Eventually, David decided ENT wasn’t worth the toll it was taking on his relationship with his family.
“I came home once when I’d been staying away for three months for exams and my sons were two and four.
“My father-in-law had been staying, and I same in and my son looked at my father-in-law and said ‘hi Dad’ and just looked at me with this blank expression on his face and said nothing.
“That was the end of my surgical training.”
Video won’t kill the GP star
David started on his new path – general practice training – in 2016. He is especially glad he did so when he considers the future of medicine.
“Robotics in surgery and 3D printing and genetic mapping and everything else that’s coming along is going to put more and more focus on technology and less focus on clinical skills,” David said.
“I have some concerns about how the specialties are going to manage that… their role is going to become very simplified.”
General practice, he thinks, is the exception.
“You’ve got to know the patient and the family and the story, because we deal with mental health as much as we do physical, and the social implications of the [medical] choices that they make as well.”
Talking about death
One area where people skills are as important as clinical skills is palliative care – something David defines broadly.
“When the person turns 65 you don’t say ‘oh, you’re about to die’, but you say ‘what are your plans for the next 10 or 15 or 20 years? How do you want to live your life and what are we going to do if things arise?’
“That’s actually starting to slide into an end-of-life planning issue which is technically palliative care.”
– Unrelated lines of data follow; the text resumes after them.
(** A successful pass hands out a fresh region. *)
Lemma pass_fresh st m bs live sz k st' m' s ly :
  geometry st -> heap_ok st m bs live -> layout_ok ly -> required ly = Some (sz, 2 ^ k) ->
  pass_result st m bs sz (2 ^ k) (st', m', Some s) ->
  heap_inv st' m' ((s, ly) :: live) /\ 0 < s /\ (l_align ly | s) /\ keeps live m m' /\
  (forall x, s <= x < s + l_size ly -> owned st' x /\ ~ covers (regs live) x).
Proof.
  intros Hg (Hf & Hlive & Hsep & Hdisj & Hown & Hu & Ht & Hhw) Hly Hreq
    (b & n & h' & bs' & Hin & Hfit & Hbs & Hse & _ & -> & Hf' & Hcov & Htot & Hm).
  destruct (required_spec _ _ _ Hly Hreq) as (Hsz & Hle & k' & Hk' & Ek & Hdiv).
  pose proof (wf_elem 0 _ _ _ (proj2 Hf) Hin) as (Hb0 & (_ & B8 & N8 & Hn & Hbn) & _).
  assert (forall x, s <= x < s + sz -> covers bs x) as Hsub.
  { intros x Hx. clear -Hin Hx Hbs Hse. induction bs as [|[c q] t IH]; [by apply not_elem_of_nil in Hin|].
    apply elem_of_cons in Hin as [[= -> ->]|Hin]; [left; lia | right; auto]. }
  assert (2 ^ k | s) as Hks by apply Hfit.
  assert (8 | 2 ^ k) as H8.
  { rewrite Ek. exists (2 ^ (k' - 3)). change 8 with (2 ^ 3). rewrite <- Z.pow_add_r by lia. f_equal. lia. }
  assert (l_align ly | s) as Hal by (by transitivity (2 ^ k)).
  assert (region (s, ly) = (s, sz)) as Hr by (unfold region; cbn; by rewrite Hreq).
  destruct Hsz as (Hsz & Hsz8). unfold MIN_BLOCK in Hsz.
  split; [|split; [lia|split; [done|split]]].
  - split; [exact Hg|]. exists bs'. split; [done|]. cbn [regs map]. rewrite Hr. split; [|split; [|split; [|split; [|split]]]].
    + constructor; [|done]. split; [done|]. split; [by eexists|]. split; [|done]. rewrite Hr. cbn.
      unfold blk_ok, MIN_BLOCK. rewrite !Z.mod_divide by lia. split; [lia|].
      split; [by transitivity (2 ^ k)|]. split; [done | lia].
    + cbn. split; [|done]. intros x Hx Hc. apply (Hdisj x Hc). by apply Hsub.
    + intros x. rewrite Hcov. cbn. specialize (Hdisj x). unfold regs in Hdisj. tauto.
    + intros x. change (owned _ x) with (owned st x). rewrite Hown, Hcov. cbn. specialize (Hsub x).
      unfold regs. destruct (decide (s <= x < s + sz)); tauto.
    + cbn. unfold regs in Hu. lia.
    + cbn. rewrite Htot. unfold regs in Hu. lia.
  - intros x Hx. apply Hm. by apply Hdisj.
  - intros x Hx. change (owned _ x) with (owned st x). rewrite Hown. split; [right; apply Hsub; lia|].
    intros Hc. apply (Hdisj x Hc). apply Hsub. lia.
Qed.
(** Growth of the heap is backed.  Mapping [k] pages of the heap's window under the live
    root never panics; it backs a prefix of them, all [k] unless the frames ran out, each with
    a frame of its own taken from the pool, writable, never executable and kernel-only; no
    other page of the window moves, and the machine stays well formed for the next growth. *)
Theorem mmu_heap_window_backed F s lv l va k :
  space heap_slot F s (live_root s) lv l -> (PAGE | va) -> HEAP_WINDOW_BASE <= va ->
  va + Z.of_nat k * PAGE <= HEAP_WINDOW_BASE + HEAP_WINDOW_SIZE ->
  runs (map_heap_frames k s va 0) (fun r => exists l' fr,
    fst r = zlen fr /\ fst r <= Z.of_nat k /\ (fst r < Z.of_nat k -> l' = []) /\
    backed F s lv l va (snd r) l' fr).
Proof.
  intros Hs Hd Hlo Hhi. eapply runs_mono.
  { apply (map_heap_frames_spec F k s lv l va 0); try done; lia. }
  intros r (l' & fr & E & Hlen & Hout & Hb). rewrite Z.mul_0_l, Z.add_0_r in Hb. exists l', fr.
  unfold zlen in *. split; [lia|]. split; [lia|]. split; [intros ?; apply Hout; lia | done].
Qed.

(** ** Witnesses *)

(** The roots at 1 MiB and 1 MiB + 4 KiB, empty, the first live. *)
Definition ex_machine : Machine := mkM (fst demo_pool) (snd demo_pool) 1048576.
Definition ex_F : list Z := [4096; 12288; 16384; 20480; 69632; 73728].
Definition ex_l : list Z := [73728; 69632; 20480; 16384; 12288; 4096].

Lemma ex_space (P : Z -> Prop) r : frame_ok r -> r ∉ ex_l ->
  (forall i, P i -> walk_next ex_machine r i = None) -> space P ex_F ex_machine r {[r := 4]} ex_l.
Proof.
  intros Hr Hnot Hempty. constructor.
  - exact demo_pool_ok.
  - constructor.
    + intros t. split; [by intros [-> _]%lookup_singleton_Some | intros ->; by simplify_map_eq].
    + intros t n [<- <-]%lookup_singleton_Some. split; [done | lia].
    + intros t n i c ([<- <-]%lookup_singleton_Some & _ & HP) _ Hc. by rewrite Hempty in Hc by by apply HP.
    + intros t n i t' n' i' c ([<- <-]%lookup_singleton_Some & _ & HP) _ _ _ Hc. by rewrite Hempty in Hc by by apply HP.
  - intros f Hf. apply lookup_singleton_None. congruence.
  - intros f Hf. assert (f <= 73728); [|unfold FRAME; lia].
    revert f Hf. apply Forall_forall. repeat constructor; lia.
Qed.

Lemma ex_live : space heap_slot ex_F ex_machine (live_root ex_machine) {[live_root ex_machine := 4]} ex_l.
Proof.
  apply ex_space.
  - vm_compute. repeat split; congruence || discriminate.
  - apply (bool_decide_unpack _). vm_compute. exact I.
  - intros i ->. vm_compute. reflexivity.
Qed.
(* ===== verification/CorpusPersist.v ===== *)
(** * The durable corpus: [corpus_persist] of [crates/tb-hal/src/mem/organ/selftests.rs].

    Boot after boot, the two slots of the corpus region are read, the newer consistent one
    is validated, this boot's records are appended, and the result is written to the staler
    slot.  It composes the record codec ([Corpus]), the fold ([Prov]) and the sector codec
    ([Provhead]) over a block device, which is an interface. *)
From Stdlib Require Import ZArith Lia.
From stdpp Require Import base numbers option tactics sets list.
From S2P Require Import Prelude BlockDev Prov Corpus Provhead.
Open Scope Z_scope.

Definition CORPUS_PERSIST_DOMAIN : list Z :=
  [0x59; 0x55; 0x56; 0x41; 0x2D; 0x43; 0x4F; 0x52; 0x50; 0x55; 0x53; 0x2D; 0x4D; 0x33; 0x39; 0].
Definition CORPUS_PERSIST_MAX_RECORDS : Z := SIG_CAP / CORPUS_CANON_LEN.
Definition CORPUS_PERSIST_BASE : Z := 12288.

Record CorpusPersistProof := mkProof {
  present : bool;
  persisted : bool;
  survived : bool;
  head_matches : bool;
  head_disk : Z;
  records_disk : Z;
  records_total : Z;
}.

Section device.
Context {D : Type} `{BlockDevice D}.

(** [while s < MAX_SECTORS { blk_read(base + s, &mut sec)?; dst[..] = sec; s += 1 }] *)
Definition m33_read_slab (d : D) (base : Z) (dst : list Z) : res (option (list Z)) :=
  for_up_opt 0 MAX_SECTORS (fun s dst =>
    match blk_read d (base + s) with
    | None => Val None
    | Some sec =>
        let off := s * SECTOR in
        dst ← blit dst off (off + SECTOR) sec; Val (Some dst)
    end) dst.

Fixpoint write_sectors (k : nat) (d : D) (base : Z) (bytes : list Z) (s : Z) : res (D * bool) :=
  match k with
  | O => Val (d, true)
  | S k' =>
      sec ← slice bytes (s * SECTOR) ((s + 1) * SECTOR);
      let '(d, ok) := blk_write d (base + s) sec in
      if (ok : bool) then write_sectors k' d base bytes (s + 1) else Val (d, false)
  end.
Definition m33_write_slab (d : D) (base : Z) (bytes : list Z) : res (D * bool) :=
  write_sectors (Z.to_nat (zlen bytes / SECTOR)) d base bytes 0.

Definition decode_slot (slab : option (list Z)) : res (option (DecodedHead * list Z)) :=
  match slab with
  | Some s => Provhead.decode s (zrepeat BLOB_CAP 0)
  | None => Val None
  end.

(** Unpack, decode and digest the packed records; [None] where one does not decode. *)
Definition unpack (blob : list Z) (count : Z) : res (option (list (list Z) * list (list Z))) :=
  for_up_opt 0 count (fun i '(recs, ids) =>
    let base := OFF_SIG + i * CORPUS_CANON_LEN in
    rb ← slice blob base (base + CORPUS_CANON_LEN);
    r ← Corpus.decode rb;
    match r with
    | None => Val None
    | Some _ => id ← prov_hash rb; Val (Some (recs ++ [rb], ids ++ [id]))
    end) ([], []).

Definition first_and_rest (ids : list (list Z)) : res (list Z * list (list Z)) :=
  match ids with [] => Panic | x :: l => Val (x, l) end.
Definition recompute_ids (ids : list (list Z)) : res (list Z) :=
  '(x, l) ← first_and_rest ids; recompute x l.

(** The records of a decoded slab, if it is a corpus slab whose fold head checks. *)
Definition validated (rec : DecodedHead) (blob : list Z) : res (option (list (list Z))) :=
  let count := dh_q rec in
  let siglen := dh_siglen rec in
  if bool_decide (dh_i_id rec = CORPUS_PERSIST_DOMAIN) && (0 <? count) &&
     (count <=? CORPUS_PERSIST_MAX_RECORDS) && (count * CORPUS_CANON_LEN =? siglen) then
    u ← unpack blob count;
    match u with
    | None => Val None
    | Some (recs, ids) =>
        if bool_decide (ids = []) then Val None else
        h ← recompute_ids ids;
        if bool_decide (h = dh_head rec) then Val (Some recs) else Val None
    end
  else Val None.

(** What two decoded slots hold: the winning slot, its generation, and its record and
    records when they validate. *)
Definition recover (da db : option (DecodedHead * list Z))
  : res (option bool * Z * option (DecodedHead * list (list Z))) :=
  let gen x := match x with Some (rec, _) => Some (dh_gen rec) | None => None end in
  let winner := pick_newer (gen da) (gen db) in
  match winner with
  | None => Val (winner, 0, None)
  | Some is_b =>
      match (if (is_b : bool) then db else da) with
      | None => Val (winner, 0, None)
      | Some (rec, blob) =>
          v ← validated rec blob;
          Val (winner, dh_gen rec, match v with Some recs => Some (rec, recs) | None => None end)
      end
  end.

Definition read_back (d : D) : res (option bool * Z * option (DecodedHead * list (list Z))) :=
  slab_a ← m33_read_slab d CORPUS_PERSIST_BASE (zrepeat SLAB_BYTES 0);
  slab_b ← m33_read_slab d (CORPUS_PERSIST_BASE + MAX_SECTORS) (zrepeat SLAB_BYTES 0);
  da ← decode_slot slab_a;
  db ← decode_slot slab_b;
  recover da db.

(** Prior records and this boot's, bounded to the most recent. *)
Definition accumulate (prior cur : list (list Z)) : list (list Z) :=
  let acc := prior ++ cur in
  if CORPUS_PERSIST_MAX_RECORDS <? zlen acc then zdrop (zlen acc - CORPUS_PERSIST_MAX_RECORDS) acc
  else acc.

Definition hash_all (acc : list (list Z)) : res (list (list Z)) :=
  fold_res (fun ids rb => id ← prov_hash rb; Val (ids ++ [id])) [] acc.

Definition target_of (winner : option bool) : Z :=
  match winner with
  | Some false => CORPUS_PERSIST_BASE + MAX_SECTORS
  | Some true => CORPUS_PERSIST_BASE
  | None => CORPUS_PERSIST_BASE
  end.

(** [cur] is what [corpus_seed_and_consolidate] returned: this boot's records and head. *)
Definition corpus_persist (d : D) (in_guest : bool) (cur : option (list (list Z) * list Z))
  : res (D * CorpusPersistProof) :=
  let r0 := mkProof false false false false 0 0 0 in
  if in_guest then Val (d, r0) else
  match cur with
  | None => Val (d, r0)
  | Some (cur_records, cur_head) =>
      if bool_decide (cur_records = []) then Val (d, r0) else
      w ← head_witness cur_head;
      match blk_probe d with
      | None => Val (d, mkProof false false false false w 0 0)
      | Some cap =>
          if cap <? CORPUS_PERSIST_BASE + 2 * MAX_SECTORS then
            Val (d, mkProof false false false false w 0 0) else
          '(winner, prior_gen, prior) ← read_back d;
          w ← match (prior : option (DecodedHead * list (list Z))) with
              | Some (rec, _) => head_witness (dh_head rec) | None => Val w end;
          let survived := match prior with Some _ => true | None => false end in
          let on_disk := match prior with Some (rec, _) => dh_q rec | None => 0 end in
          let prior_records := match prior with Some (_, recs) => recs | None => [] end in
          let acc := accumulate prior_records cur_records in
          acc_ids ← hash_all acc;
          acc_head ← recompute_ids acc_ids;
          let sig := concat acc in
          let new_gen := wrapping_add 64 prior_gen 1 in
          '(wblob, wslab, n) ← Provhead.encode new_gen (zlen acc) acc_head CORPUS_PERSIST_DOMAIN
             (zrepeat ROOT_LEN 0) sig (zrepeat BLOB_CAP 0) (zrepeat SLAB_BYTES 0);
          '(d, ok) ← (if 0 <? n then b ← slice wslab 0 n; m33_write_slab d (target_of winner) b
                      else Val (d, false));
          let persisted := (ok : bool) && blk_flush d in
          Val (d, mkProof true persisted survived survived w on_disk (zlen acc))
      end
  end.
End device.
It’s not a conversation all GPs – nor patients for that matter – find easy. But David takes inspiration from the frank talks he had with his own grandparents, whose goal was to live to see him and his sister graduate.
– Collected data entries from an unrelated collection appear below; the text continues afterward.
(** What callers see of the store.  [append] stages a payload exactly when it fits a frame
    and the region has a sector left, and answers with the stream's length; [read_at] fills
    the buffer with the stream's bytes (committed and staged alike) from an offset on, as far
    as both go, and refuses an offset past the end. *)
Theorem store_append_read g P Q S n region bs off buf :
  let r := region_index region in
  zlen (P r) + zlen (S r) <= count_of r -> zlen (stream P S r) < 2 ^ 64 -> 0 <= off ->
  append (store_of g P Q S n) region bs =
    Val (if decide (zlen bs <= MAX_PAYLOAD /\ zlen (P r) + zlen (S r) < count_of r)
         then (store_of g P Q (fset S r (S r ++ [bs])) (wrap 64 (n + 1)), inl (zlen (stream P S r)))
         else (store_of g P Q S n, inr Full)) /\
  read_at (store_of g P Q S n) region off buf =
    Val (if decide (off <= zlen (stream P S r))
         then let k := Z.min (zlen buf) (zlen (stream P S r) - off) in
              (zsub off k (stream P S r) ++ zdrop k buf, inl k)
         else (buf, inr NotFound)).
Proof.
  intros r Hfit Hlen Hoff. assert (0 <= r < 3) as Hr by apply region_index_range.
  destruct (extents r Hr) as (_ & E2 & _ & _). pose proof (zlen_nonneg (P r)). pose proof (zlen_nonneg (S r)).
  assert (zlen (stream P S r) = zlen (payloads (P r)) + zlen (concat (S r))) as Hsl by (unfold stream; by rewrite zlen_app).
  pose proof (zlen_nonneg (payloads (P r))). pose proof (zlen_nonneg (concat (S r))). split.
  - unfold append. fold r. cbn [record_count staged image gen log_head seq appends_since_mount store_of].
    rewrite !idx_arr by done. destruct (Z.ltb_spec MAX_PAYLOAD (zlen bs)); [by rewrite decide_False by lia|].
    rewrite !bind_val. cbv beta. rewrite (add_u_ok 64 (zlen (P r)) (zlen (S r))) by lia. rewrite bind_val, region_extent_of. fold r.
    destruct (Z.leb_spec (count_of r) (zlen (P r) + zlen (S r))); [by rewrite decide_False by lia|].
    rewrite decide_True by lia.
    rewrite staged_len_concat, add_u_ok by lia. rewrite bind_val, upd_arr, bind_val, Hsl by done. done.
  - unfold read_at. fold r. cbn [image staged store_of]. rewrite !idx_arr, !bind_val, staged_len_concat by done.
    rewrite add_u_ok, bind_val, <- Hsl by lia.
    destruct (Z.ltb_spec (zlen (stream P S r)) off); [by rewrite decide_False by lia|]. rewrite decide_True by lia.
    set (k := Z.min _ _). pose proof (zlen_nonneg buf).
    rewrite (for_up_ext 0 k _ (fun i d => b ← idx (stream P S r) (off + i); upd d i b) buf).
    + change (for_up 0 k _ buf) with (copy_in k (stream P S r) off buf). by rewrite copy_in_ok by lia.
    + intros i d Hi. f_equal. unfold stream. destruct (Z.ltb_spec (off + i) (zlen (payloads (P r)))).
      * by rewrite idx_app_lt by lia.
      * rewrite idx_app_ge by lia. apply staged_byte_idx. lia.
Qed.

(** ** Witnesses *)

(** A formatted disk that has three writes left, no records, two payloads staged. *)
Definition demo_disk : Disk := mkDisk 3 [(0, match superblock_encode 0 [0; 0; 0] [0; 0; 0] with Val s => s | Panic => [] end)].
Definition demo_staged (r : Z) : list (list Z) := if r =? 0 then [[1; 2]; [3]] else [].

Lemma demo_inv : store_inv demo_disk (fun _ => []) (fun _ => 0) demo_staged (fun _ => 0) 0.
Proof.
  constructor.
  - exists 16384. split; [reflexivity | lia].
  - unfold in_u. lia.
  - vm_compute. reflexivity.
  - intros r _. change (zlen []) with 0. lia.
  - intros r Hr. destruct (extents r Hr) as (_ & ? & _). constructor; [change (zlen []) with 0; lia | intros i e; rewrite lookup_nil; discriminate..].
  - intros r Hr. destruct (extents r Hr) as (_ & ? & _). apply region_cases in Hr. split.
    + destruct Hr as [->|[->| ->]]; apply Forall_forall; intros p Hp%list_elem_of_In; cbn in Hp;
        repeat destruct Hp as [<-|Hp]; try done; (split; [repeat apply Forall_cons_2; try apply Forall_nil_2; unfold in_u; lia | vm_compute; discriminate]).
    + destruct Hr as [->|[->| ->]]; vm_compute; discriminate.
  - intros r _. cbn. lia.
Qed.

Lemma store_commit_atomic_witness : exists d' s' res m,
  flush demo_disk (store_of 0 (fun _ => []) (fun _ => 0) demo_staged 2) = Val (d', s', res) /\ mount d' = Val (d', inl m) /\
    ((res <> inl tt /\ mount demo_disk = Val (demo_disk, inl m)) \/ (gen m = 1 /\ image m = [[1; 2; 3]; []; []])) /\
    exists ng P' Q' S' C' g0', s' = store_of ng P' Q' S' 2 /\ (res = inl tt -> ng = 1) /\
      store_inv d' P' Q' S' C' g0' /\ arr (stream P' S') = [[1; 2; 3]; []; []].
Proof.
  apply (store_commit_atomic demo_disk 0 (fun _ => []) (fun _ => 0) demo_staged 2 (fun _ => 0) 0 demo_inv); [lia | lia |].
  intros r Hr. destruct (region_cases r Hr) as [->|[->| ->]]; vm_compute; reflexivity.
Defined.

Lemma store_append_read_witness :
  append (store_of 0 (fun _ => []) (fun _ => 0) demo_staged 2) Episodic [7; 8] =
    Val (store_of 0 (fun _ => []) (fun _ => 0) (fset demo_staged 0 [[1; 2]; [3]; [7; 8]]) 3, inl 3) /\
  read_at (store_of 0 (fun _ => []) (fun _ => 0) demo_staged 2) Episodic 1 [0; 0; 0; 0] = Val ([2; 3; 0; 0], inl 2).
Proof. apply (store_append_read 0 (fun _ => []) (fun _ => 0) demo_staged 2 Episodic [7; 8] 1 [0; 0; 0; 0]); [vm_compute; discriminate | vm_compute; reflexivity | lia]. Defined.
“[Patients] are often offended the first time I bring it up,” David said.
“They think I’m saying they’re dying and they’re saying ‘why are you giving up on me?’ and I’m saying ‘I’m not giving up on you,
I just want to know what we’re fighting for’.”
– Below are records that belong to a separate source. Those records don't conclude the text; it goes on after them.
Lemma kan_cell_safe_and_check_sound_witness :
  exists v mono, kan_score demo_table [64; 300; 900; 5] 8000 (-10) = Val v /\
    fst DEMOTE_BAND <= v <= snd DEMOTE_BAND /\ kan_table_is_monotone demo_table [-1; -1; 1; 0] = Val mono /\
    (mono = true -> forall j s x' v', 0 <= j < KAN_FEATURES -> s = 1 \/ s = -1 -> sign [-1; -1; 1; 0] j = s ->
       feat [64; 300; 900; 5] j <= x' ->
       kan_score demo_table (<[Z.to_nat j := x']> [64; 300; 900; 5]) 8000 (-10) = Val v' -> s * v <= s * v').
Proof.
  apply kan_cell_safe_and_check_sound; [|done|done|unfold in_i; lia|unfold in_i; lia].
  split; [done|]. repeat apply Forall_cons_2; try apply Forall_nil_2; (split; [done|]);
    repeat apply Forall_cons_2; try apply Forall_nil_2; unfold in_i; lia.
Defined.
(* ===== verification/OrganSpec.v ===== *)
(** * What the memory organ promises: invariant, and the specification of write, read and
    recall.

    [organ_inv o L X K]: the organ is well formed and its three logs hold the provenance
    entries [L], the observations [X] and the corpus records [K].  Every operation is
    specified by what it does to the tiers and by what it appends to the three logs. *)
From Stdlib Require Import ZArith Lia Sorting.Sorted.
From stdpp Require Import base numbers option tactics sets list.
From S2P Require Import Prelude Engine Prov Corpus Memscore Exp OrganLogs Organ.
Open Scope Z_scope.

(** The age of a memory is within the scores' range while the clock is below this. *)
Definition CLOCK_MAX : Z := 2 ^ 53 - 2.

(** ** Specification *)

Record rec_ok (clk : Z) (r : MemRecord) : Prop := {
  rk_token : is_u64 (r_token r);
  rk_imp : 1 <= r_importance r <= 10;
  rk_count : is_u32 (r_count r);
  rk_ts : zlen (r_last_ts r) = 10;
  rk_idx : 0 <= r_last_idx r;
  rk_created : 0 <= r_t_created r < clk;
  (** nothing ever bumps a memory's utility counters *)
  rk_util : r_c_succ r = 0 /\ r_c_use r = 0;
}.

Record ep_ok (clk : Z) (e : Episode) : Prop := {
  ek_token : is_u64 (e_content_tok e);
  ek_value : is_u64 (e_value e);
  ek_created : 0 <= e_t_created e < clk;
}.

Definition same_memory (e : Episode) (r : MemRecord) : Prop :=
  e_id e = r_id r /\ e_content_tok e = r_token r /\ e_t_created e = r_t_created r.

(** Journal and semantic store in lockstep. *)
Record store_ok (clk : Z) (j : EpisodicJournal) (s : SemanticStore) : Prop := {
  st_eps : Forall (ep_ok clk) (log j);
  st_recs : Forall (rec_ok clk) (records s);
  st_join : Forall2 same_memory (log j) (records s);
  st_ids : map e_id (log j) = seqZ 0 (zlen (log j));
  st_next : next_id j = zlen (log j);
  st_lex : lexical s = index_of (map r_token (records s));
  st_docs : num_docs s = zlen (log j);
  st_total : total_len s = zlen (log j);
  st_cap : zlen (log j) <= TOKEN_QUOTA;
}.

Record skill_ok (s : SkillRecord) : Prop := {
  sk_body : is_u64 (body_tok s);
  sk_succ : is_u32 (s_c_succ s);
  sk_use : is_u32 (s_c_use s);
  sk_wins : s_c_succ s <= s_c_use s;
  sk_util : is_u32 (util s);
  sk_tier : s_tier s = 0 \/ s_tier s = 1;
}.

Record skills_ok (p : ProceduralStore) : Prop := {
  sk_all : Forall skill_ok (skills p);
  sk_ids : map s_id (skills p) = seqZ 0 (zlen (skills p));
  sk_next : s_next_id p = zlen (skills p);
  sk_best : is_u32 (best_score p);
}.

Section organ_spec.
Context {B : Type} `{BackingTotal B}.

Record organ_inv (o : MemSubstrate B) (L : list ProvEntry) (X : list ExperienceRecord) (K : list CorpusRecord) : Prop := {
  inv_ledger : chain_log (H := ProvEntry_canon) (chain_head (led o)) (ledger_ids (led o)) L;
  inv_clock : 1 <= clock o;
  inv_xp : xp_log (xp o) X;
  inv_corpus : corpus_log (corp o) K;
  inv_store : store_ok (clock o) (t2 o) (t3 o);
  inv_quota : tokens_written (quota o) = zlen (log (t2 o)) + zlen (skills (t4 o)) /\
              q_records (quota o) = zlen (log (t2 o)) /\ tokens_written (quota o) <= TOKEN_QUOTA;
  inv_regs : zlen (t0 o) = N_REG;
  inv_finsts : zlen (ring (finsts o)) = F_FINST /\ 0 <= f_head (finsts o);
  inv_backing : bs_ok (backing o);
  inv_imp : is_u32 (imp_accum o);
  inv_cursor : is_u64 (consol_cursor o);
  inv_skills : skills_ok (t4 o);
}.

(** The journal only grows: entries are never lost and change in their tombstone alone. *)
Definition ep_kept (e e' : Episode) : Prop :=
  e_id e' = e_id e /\ e_content_tok e' = e_content_tok e /\ e_value e' = e_value e /\
  e_t_created e' = e_t_created e /\ e_producing_task e' = e_producing_task e.
Definition journal_grows (l l' : list Episode) : Prop :=
  exists l1 l2, l' = l1 ++ l2 /\ Forall2 ep_kept l l1.

(** A semantic record keeps what indexes it. *)
Definition rec_kept (clk : Z) (r r' : MemRecord) : Prop :=
  r_id r' = r_id r /\ r_token r' = r_token r /\ r_t_created r' = r_t_created r /\ rec_ok clk r'.

(** No skill is promoted. *)
Definition no_promotion (p p' : ProceduralStore) : Prop :=
  best_score p' = best_score p /\
  forall i s', skills p' !! i = Some s' -> s_tier s' = SKILL_ADMITTED -> exists s, skills p !! i = Some s /\ s_tier s = SKILL_ADMITTED.

(** One call: the invariant holds again, no skill is promoted, the logs are extended, the journal only grows, and
    the clock advances by at most [n]. *)
Record advances (n : Z) (o : MemSubstrate B) (L : list ProvEntry) (X : list ExperienceRecord) (K : list CorpusRecord)
    (o' : MemSubstrate B) (L' : list ProvEntry) (X' : list ExperienceRecord) (K' : list CorpusRecord) : Prop := {
  adv_inv : organ_inv o' (L ++ L') (X ++ X') (K ++ K');
  adv_skills : no_promotion (t4 o) (t4 o');
  adv_journal : journal_grows (log (t2 o)) (log (t2 o'));
  adv_clock : clock o <= clock o' <= clock o + n;
}.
“You’ve got to know the patient and the family and the story..."
Registrar camaraderie
For David, one of the best parts of being a registrar is the camaraderie.
“We all get along with one another,” he said.
“It’s a strange thing – when you’re medical students you’re all competing for who gets the highest mark – you still get along but there’s a little bit of competition.
“When you’re an intern you’re always trying to get into that training program.
“Once you’re a GP registrar, we’re all there to pass.
“You’re not trying to be the most expert on anything because you can’t remember it all in a five- or ten-minute consult, but you have to know enough to know you’re treating the patient appropriately, and sharing that information amongst registrars is really good.”
David has a study group in Bendigo, and also studies via Skype with a registrar in Mildura.
“You get to study the stuff you want to study and you get to teach other people the stuff you’re good at.”
He may be a little older than the average GP registrar, but David has no regrets about the road he took, with its detour into ENT.
“Even the long road that it’s taken me to get here – I graduated in 2007, so ten years later I’m still sitting a fellowship exam,” he told GPRA when we spoke to him in late 2017 before the OSCE.
“There’s been bad bits and good bits to it all but I’ve learned at every step.”